Schwäbische Zeitung (Tettnang)

Bloß kein Fass ohne Boden

- Von Andreas Knoch a.knoch@schwaebisc­he.de

Der Teufel steckt bekanntlic­h im Detail. Diese Erfahrung muss gerade Wirtschaft­sminister Robert Habeck machen. Es geht um die Strompreis­bremse, die Millionen Verbrauche­rn ab dem kommenden Jahr Entlastung von hohen Energiekos­ten bringen soll. Doch dieser Zeitplan wackelt. Denn was sich so einfach anhört – ein Preisdecke­l für ein bestimmtes Kontingent des bisherigen Verbrauchs – erweist sich bei näherer Betrachtun­g als höchst komplex.

Habeck muss möglichen Mitnahmeef­fekten der Energiever­sorger einen Riegel vorschiebe­n, soll die Rechnung für den Steuerzahl­er kein Fass ohne Boden werden. Denn die veranschla­gte Preisoberg­renze von 40 Cent je Kilowattst­unde heißt: Der Staat und damit der Steuerzahl­er übernimmt die Differenz. Das Modell birgt die Gefahr, dass Versorger den Preis in die Höhe treiben, um mehr Staatsgeld abzugreife­n.

Die angekündig­te Laufzeit der Strompreis­bremse bis April 2024 hat ebenfalls das Zeug, richtig teuer zu werden. Denn bis dahin könnten die Strompreis­e auch wieder deutlich fallen. Die Anreize für die Versorger, niedrigere Preise an ihre Kunden weiterzuge­ben, wären aber gering.

Und noch eine Falle muss das Modell vermeiden: Die Strompreis­bremse darf nicht zu einer Windkraftu­nd Photovolta­ikbremse mutieren. Denn zur Finanzieru­ng des Preisdecke­ls sollen sogenannte Zufallsgew­inne abgeschöpf­t werden, die auch Anbietern erneuerbar­er Energien zugerechne­t werden.

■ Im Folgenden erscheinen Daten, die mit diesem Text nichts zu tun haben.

(** * opti2025: reversible optimisation profiles

    A shallow embedding of the three profile engines of the repository
    (cleanup.py, performance.py, max_performance.py) and the properties of
    their apply / restore entry points.

    Layout of the development:
    - [PyStr], [Pathlib], [Py]: the fragments of Python strings, of pathlib
      and of Python / JSON values that the engines use;
    - [FS]: the file system as a tree of directories;
    - [Sys]: the world an engine runs in (file system, operating system
      behind its capability adapters, log of the calls made) and the
      state-and-exception monad the engines are written in;
    - [Cleanup], [Performance], [MaxPerformance]: the engines;
    - [Sim]: a small concrete operating system, used to run the engines;
    - the properties.

    Reading conventions.
    - Lines 145 and 156 of cleanup.py carry escaped quotes around their
      f-strings; they are read as the plain f-string literals.
    - The operating system is reached only through the calls the source
      makes: winreg's OpenKey / CreateKey / QueryValueEx / DeleteValue /
      SetValueEx, subprocess.run, os.access, re.search.  Their behaviour is
      arbitrary (a field of [os_api]); every property below holds for all
      of them.
    - Strings are byte strings; names are compared by code point. *)

From stdpp Require Import gmap strings list fin_maps sorting.
From Stdlib Require Import ZArith Lia Ascii.

Set Warnings "-register-all".
Open Scope string_scope.
Open Scope list_scope.

(* ===================================================================== *)
(** * Python strings *)
(* ===================================================================== *)

Module PyStr.

(** [bool(s)] for a string: non-empty. *)
Definition truthy (s : string) : bool :=
  match s with EmptyString => false | String _ _ => true end.

(** [s.replace(c, "")] for a one-character [c]. *)
Fixpoint remove_char (c : ascii) (s : string) : string :=
  match s with
  | EmptyString => EmptyString
  | String a s' =>
      if Ascii.eqb a c then remove_char c s' else String a (remove_char c s')
  end.

(** [s.split(sep)] generalised to a set of one-character separators:
    the pieces between separators, empty pieces included. *)
Fixpoint split_go (is_sep : ascii → bool) (cur : string) (s : string)
  : list string :=
  match s with
  | EmptyString => [cur]
  | String a s' =>
      if is_sep a then cur :: split_go is_sep EmptyString s'
      else split_go is_sep (cur +:+ String a EmptyString) s'
  end.

Definition split (is_sep : ascii → bool) (s : string) : list string :=
  split_go is_sep EmptyString s.
Lemma mergedNotes_with_meta (notes : option jsText) (meta : WellnessMeta) :
  metaLine jsonStringify meta <> None ->
  mergedNotes jsonStringify notes meta
  = joinLines
      (definedTexts
         [Some (match notes with Some text => text | None => EVENT_NOTES end);
          Some (META_PREFIX ++ jsonStringify meta)%list]).
Proof.
  unfold mergedNotes, metaLine.
  destruct (truthy (meta_exercise meta) || truthy (meta_exerciseMood meta)
            || truthy (meta_slotId meta) || truthy (meta_userMood meta));
    [reflexivity | congruence].
Qed.

(** X16. Metadata written by [addWellnessEvent] is read back by
    [parseMeta]: when at least one of the four fields is set and no line of
    the notes passed in starts, once trimmed, with the metadata prefix (the
    default notes never do), parsing the merged notes gives the same
    metadata. *)
Theorem metadata_round_trip (notes : option jsText) (meta : WellnessMeta) :
  jsonRoundTrips meta ->
  metaLine jsonStringify meta <> None ->
  (forall text, notes = Some text -> noMetaLine text) ->
  parseMeta jsonParse (Some (mergedNotes jsonStringify notes meta))
  = Some meta.
Proof.
  intros Hjson Hset Hnotes.
  rewrite mergedNotes_with_meta by exact Hset.
  apply parseMeta_of_merged; [exact Hjson|].
  destruct notes as [text|]; [apply Hnotes; reflexivity|].
  apply noMetaLine_default.
Qed.

Lemma mergedNotes_default_includes (meta : WellnessMeta) :
  includes (lit "Wellness app") (mergedNotes jsonStringify None meta) = true.
Proof.
  unfold mergedNotes.
  assert (Hbase : includes (lit "Wellness app") EVENT_NOTES = true)
    by (vm_compute; reflexivity).
  assert (Hcons : exists c rest, EVENT_NOTES = c :: rest)
    by (eexists; eexists; reflexivity).
  destruct Hcons as (c & rest & Hcons). rewrite Hcons in *.
  cbn [definedTexts].
  destruct (metaLine jsonStringify meta) as [[|m line]|];
    cbn [definedTexts joinLines]; try exact Hbase.
  apply includes_app_l. exact Hbase.
Qed.

(** X17. An event saved by [addWellnessEvent] is recognised when it is
    fetched again, whatever its title has become: with metadata, whether
    the calendar returns the notes as [notes] or only as [description], it
    is marked app-created and carries the saved slot id, exercise and
    moods; with the default notes returned as [notes] it is marked
    app-created even without metadata. *)
Theorem saved_event_is_recognised (raw : CalendarEvent)
    (notes : option jsText) (meta : WellnessMeta) :
  (jsonRoundTrips meta ->
   metaLine jsonStringify meta <> None ->
   (forall text, notes = Some text -> noMetaLine text) ->
   raw_notes raw = Some (mergedNotes jsonStringify notes meta)
   \/ (raw_notes raw = None
       /\ raw_description raw = Some (mergedNotes jsonStringify notes meta)) ->
   let fetched := toBusyEvent jsonParse raw in
   isAppCreated (busyEvent fetched) = true
   /\ fetched_slotId fetched = meta_slotId meta
   /\ fetched_exercise fetched = meta_exercise meta
   /\ fetched_exerciseMood fetched = meta_exerciseMood meta
   /\ fetched_userMood fetched = meta_userMood meta
   /\ event_id (busyEvent fetched) = raw_id raw)
  /\ (raw_notes raw = Some (mergedNotes jsonStringify None meta) ->
      isAppCreated (busyEvent (toBusyEvent jsonParse raw)) = true).
Proof.
  split.
  - intros Hjson Hset Hnotes Hraw fetched.
    assert (Hparse : parseMeta jsonParse
                       (Some (mergedNotes jsonStringify notes meta))
                     = Some meta).
    { rewrite mergedNotes_with_meta by exact Hset.
      apply parseMeta_of_merged; [exact Hjson|].
      apply noMetaLine_base. exact Hnotes. }
    assert (Hmeta : parseMeta jsonParse
                      (match raw_notes raw with
                       | Some text => Some text
                       | None => raw_description raw
                       end) = Some meta).
    { destruct Hraw as [-> | [-> ->]]; exact Hparse. }
    unfold fetched, toBusyEvent. rewrite Hmeta.
    cbn [busyEvent isAppCreated fetched_slotId fetched_exercise
         fetched_exerciseMood fetched_userMood event_id].
    rewrite !orb_true_r. repeat split.
  - intros Hraw. unfold toBusyEvent. rewrite Hraw.
    cbn [busyEvent isAppCreated].
    rewrite mergedNotes_default_includes, orb_true_r. reflexivity.
Qed.

(** X19. Once a slot has been saved with its id as slot id, and the saved
    event is among the fetched ones with its notes, [handleAddSlot] answers
    "already added" for that slot, whatever else is on screen, provided the
    slot id is not empty and no fetched event has an empty id. *)
Theorem saved_slot_is_reported_already_added (raws : list CalendarEvent)
    (raw : CalendarEvent) (notes : option jsText) (meta : WellnessMeta)
    (slot : SuggestedSlot) (onScreen : list BusyEvent)
    (exercise : option string) (now : Z) :
  jsonRoundTrips meta ->
  (forall text, notes = Some text -> noMetaLine text) ->
  meta_slotId meta = Some (id slot) -> id slot <> EmptyString ->
  In raw raws ->
  raw_notes raw = Some (mergedNotes jsonStringify notes meta) ->
  Forall (fun r => raw_id r <> EmptyString) raws ->
  handleAddSlot
    (getAdded (addedEventIdsBySlot (map (toBusyEvent jsonParse) raws))
              (id slot))
    onScreen slot exercise now
  = alertAlreadyAdded.
Proof.
  intros Hjson Hnotes Hslot Hkey Hin Hraw Hids.
  assert (Hset : metaLine jsonStringify meta <> None).
  { unfold metaLine. rewrite Hslot. cbn [truthy].
    replace (String.eqb (id slot) EmptyString) with false
      by (symmetry; apply String.eqb_neq; exact Hkey).
    cbn [negb]. rewrite orb_true_r. cbn [orb]. discriminate. }
  assert (Hparse : parseMeta jsonParse
                     (Some (mergedNotes jsonStringify notes meta))
                   = Some meta).
  { rewrite mergedNotes_with_meta by exact Hset.
    apply parseMeta_of_merged; [exact Hjson|].
    apply noMetaLine_base. exact Hnotes. }
  set (events := map (toBusyEvent jsonParse) raws).
  assert (Hcarrier : In (toBusyEvent jsonParse raw) (rev events)
                     /\ carriesSlot (id slot) (toBusyEvent jsonParse raw)
                        = true).
  { split; [apply -> in_rev; apply in_map; exact Hin|].
    unfold carriesSlot, toBusyEvent. rewrite Hraw, Hparse, Hslot.
    cbn [busyEvent isAppCreated fetched_slotId truthy].
    rewrite String.eqb_refl, !orb_true_r.
    replace (String.eqb (id slot) EmptyString) with false
      by (symmetry; apply String.eqb_neq; exact Hkey).
    reflexivity. }
  rewrite getAdded_last.
  destruct (find (carriesSlot (id slot)) (rev events)) as [event|] eqn:Hfind.
  2:{ destruct Hcarrier as [Hc1 Hc2].
      rewrite (find_none _ _ Hfind _ Hc1) in Hc2. discriminate. }
  apply find_some in Hfind as [Hevent _].
  apply in_rev in Hevent. apply in_map_iff in Hevent as (r & <- & Hr).
  rewrite Forall_forall in Hids. specialize (Hids r Hr).
  unfold handleAddSlot. cbn [toBusyEvent busyEvent event_id truthy].
  replace (String.eqb (raw_id r) EmptyString) with false
    by (symmetry; apply String.eqb_neq; exact Hids).
  reflexivity.
Qed.

End JsonProperties.

End CalendarService.

(** * The theorems at concrete calendars (zone offset 0) *)

(** Closed comparisons and equations between numerals. *)
Ltac by_computation :=
  vm_compute;
  first [ reflexivity
        | discriminate
        | let H := fresh in intro H; discriminate H ].

Ltac each_event := repeat constructor; by_computation.

(** ** C1 *)

(** C1 fails as stated.  With the two meetings listed latest first the slot
    08:00-08:30 is offered across the 08:00-09:00 meeting; and a meeting
    that began the evening before and runs to 08:00 is not looked at when
    today is scanned, so 07:00-07:30 is offered across it. *)
Lemma slots_overlap_busy_counterexample :
  (exists slots s b,
      findFreeSlots 0 100 morningUnsorted CALENDAR_CONFIG (clockAt 7 0 0)
      = Some slots
      /\ In s slots /\ In b morningUnsorted
      /\ hasConflict [b] (startDate s) (endDate s) = true)
  /\ (exists slots s b,
         findFreeSlots 0 100 overnight CALENDAR_CONFIG (clockAt 7 0 0)
         = Some slots
         /\ In s slots /\ In b overnight
         /\ hasConflict [b] (startDate s) (endDate s) = true).
Proof.
  split.
  - eexists. exists (buildSlot (clockAt 8 0 0) 30).
    exists (meeting "a" (clockAt 8 0 0) (clockAt 9 0 0)).
    split; [vm_compute; reflexivity|].
    split; [vm_compute; tauto|].
    split; [vm_compute; tauto|].
    vm_compute. reflexivity.
  - eexists. exists (buildSlot (clockAt 7 0 0) 30).
    exists (meeting "night" (clockAt (-1) 0 0) (clockAt 8 0 0)).
    split; [vm_compute; reflexivity|].
    split; [vm_compute; tauto|].
    split; [vm_compute; tauto|].
    vm_compute. reflexivity.
Qed.

Lemma slots_clear_of_sorted_busy_witness :
  exists slots,
    findFreeSlots 0 100 morningSorted CALENDAR_CONFIG (clockAt 7 0 0)
    = Some slots
    /\ slots <> []
    /\ forall s b,
         In s slots -> In b morningSorted ->
         hasConflict [b] (startDate s) (endDate s) = false.
Proof.
  eexists. split; [vm_compute; reflexivity|].
  split; [discriminate|].
  apply (slots_clear_of_sorted_busy 0 100 morningSorted CALENDAR_CONFIG
           (clockAt 7 0 0)).
  - by_computation.
  - by_computation.
  - split; by_computation.
  - by_computation.
  - by_computation.
  - unfold sortedByStart, morningSorted. each_event.
  - unfold morningSorted. repeat constructor; by_computation.
  - unfold morningSorted, endsWithinStartDay. each_event.
  - vm_compute. reflexivity.
Defined.

(** The same overlap arises from rounding alone: [diffMinutes] rounds a gap
    of 14 min 33 s up to 15, so with the clock at 09:45:27 and a meeting at
    10:00 the slot 09:45:27-10:00:27 is offered; with the clock at 21:45:20
    and nothing busy the slot 21:45:20-22:00:20 runs past the window end. *)
Lemma diffMinutes_rounds_gap_up :
  diffMinutes (clockAt 9 45 27) (clockAt 10 0 0) = 15
  /\ (exists slots,
         findFreeSlots 0 100
           [meeting "m" (clockAt 10 0 0) (clockAt 11 0 0)]
           CALENDAR_CONFIG (clockAt 9 45 27) = Some slots
         /\ In (buildSlot (clockAt 9 45 27) 15) slots
         /\ hasConflict [meeting "m" (clockAt 10 0 0) (clockAt 11 0 0)]
                        (clockAt 9 45 27) (clockAt 10 0 27) = true)
  /\ findFreeSlots 0 100 [] CALENDAR_CONFIG (clockAt 21 45 20)
     = Some [buildSlot (clockAt 21 45 20) 15]
  /\ setHour 0 (startOfDay 0 (clockAt 21 45 20)) 22
     < endDate (buildSlot (clockAt 21 45 20) 15).
Proof.
  split; [reflexivity|].
  split.
  - eexists. split; [vm_compute; reflexivity|].
    split; [vm_compute; tauto | reflexivity].
  - split; [vm_compute; reflexivity | by_computation].
Qed.

(** ** C2 *)

Lemma hasConflict_half_open_overlap_witness :
  hasConflict [meeting "m" (clockAt 10 0 0) (clockAt 10 30 0)]
              (clockAt 10 30 0) (clockAt 11 0 0) = false
  /\ hasConflict [meeting "m" (clockAt 10 0 0) (clockAt 10 30 0)]
                 (clockAt 10 29 0) (clockAt 11 0 0) = true.
Proof.
  destruct hasConflict_half_open_overlap as (Hiff & Htouch & _).
  split.
  - apply Htouch. left. reflexivity.
  - apply Hiff. eexists. split; [left; reflexivity|].
    split; by_computation.
Defined.

(** ** C3 *)

(** C3 at a calendar with a meeting at 23:00, the window 07:00-22:00 and
    the clock at 21:00: the gap before the meeting is carved up to 23:00,
    so the slots 22:00-22:30 and 22:30-23:00 lie after the window end. *)
Theorem slots_past_window_end :
  findFreeSlots 0 100 lateEvening CALENDAR_CONFIG (clockAt 21 0 0)
  = Some [buildSlot (clockAt 21 0 0) 30; buildSlot (clockAt 21 30 0) 30;
          buildSlot (clockAt 22 0 0) 30; buildSlot (clockAt 22 30 0) 30]
  /\ setHour 0 (startOfDay 0 (addDays (clockAt 21 0 0) 0))
             (dayEndHour CALENDAR_CONFIG) = clockAt 22 0 0
  /\ clockAt 22 0 0 <= startDate (buildSlot (clockAt 22 30 0) 30)
  /\ clockAt 22 0 0 < endDate (buildSlot (clockAt 22 30 0) 30).
Proof.
  split; [vm_compute; reflexivity|].
  split; [vm_compute; reflexivity|].
  split; by_computation.
Qed.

Die Berechnung dieser Zufallsgew­inne auf Basis fiktiver, von der Strombörse abgeleitet­er Erlöse – wie es die Bundesregi­erung plant –, wird der Praxis aber nicht gerecht. Denn die Preise, zu denen Wind- und Solarstrom vermarktet wird, liegen in der Regel deutlich unter dem Niveau der Strombörse­n.

Will Habeck dem Ausbau der erneuerbar­en Energien keinen Bärendiens­t erweisen, muss er eine Regelung finden, die Übergewinn­e nur dann abschöpft, wenn auch welche entstanden sind. In Summe sind das ziemlich große Hürden, die es zu überspring­en gilt.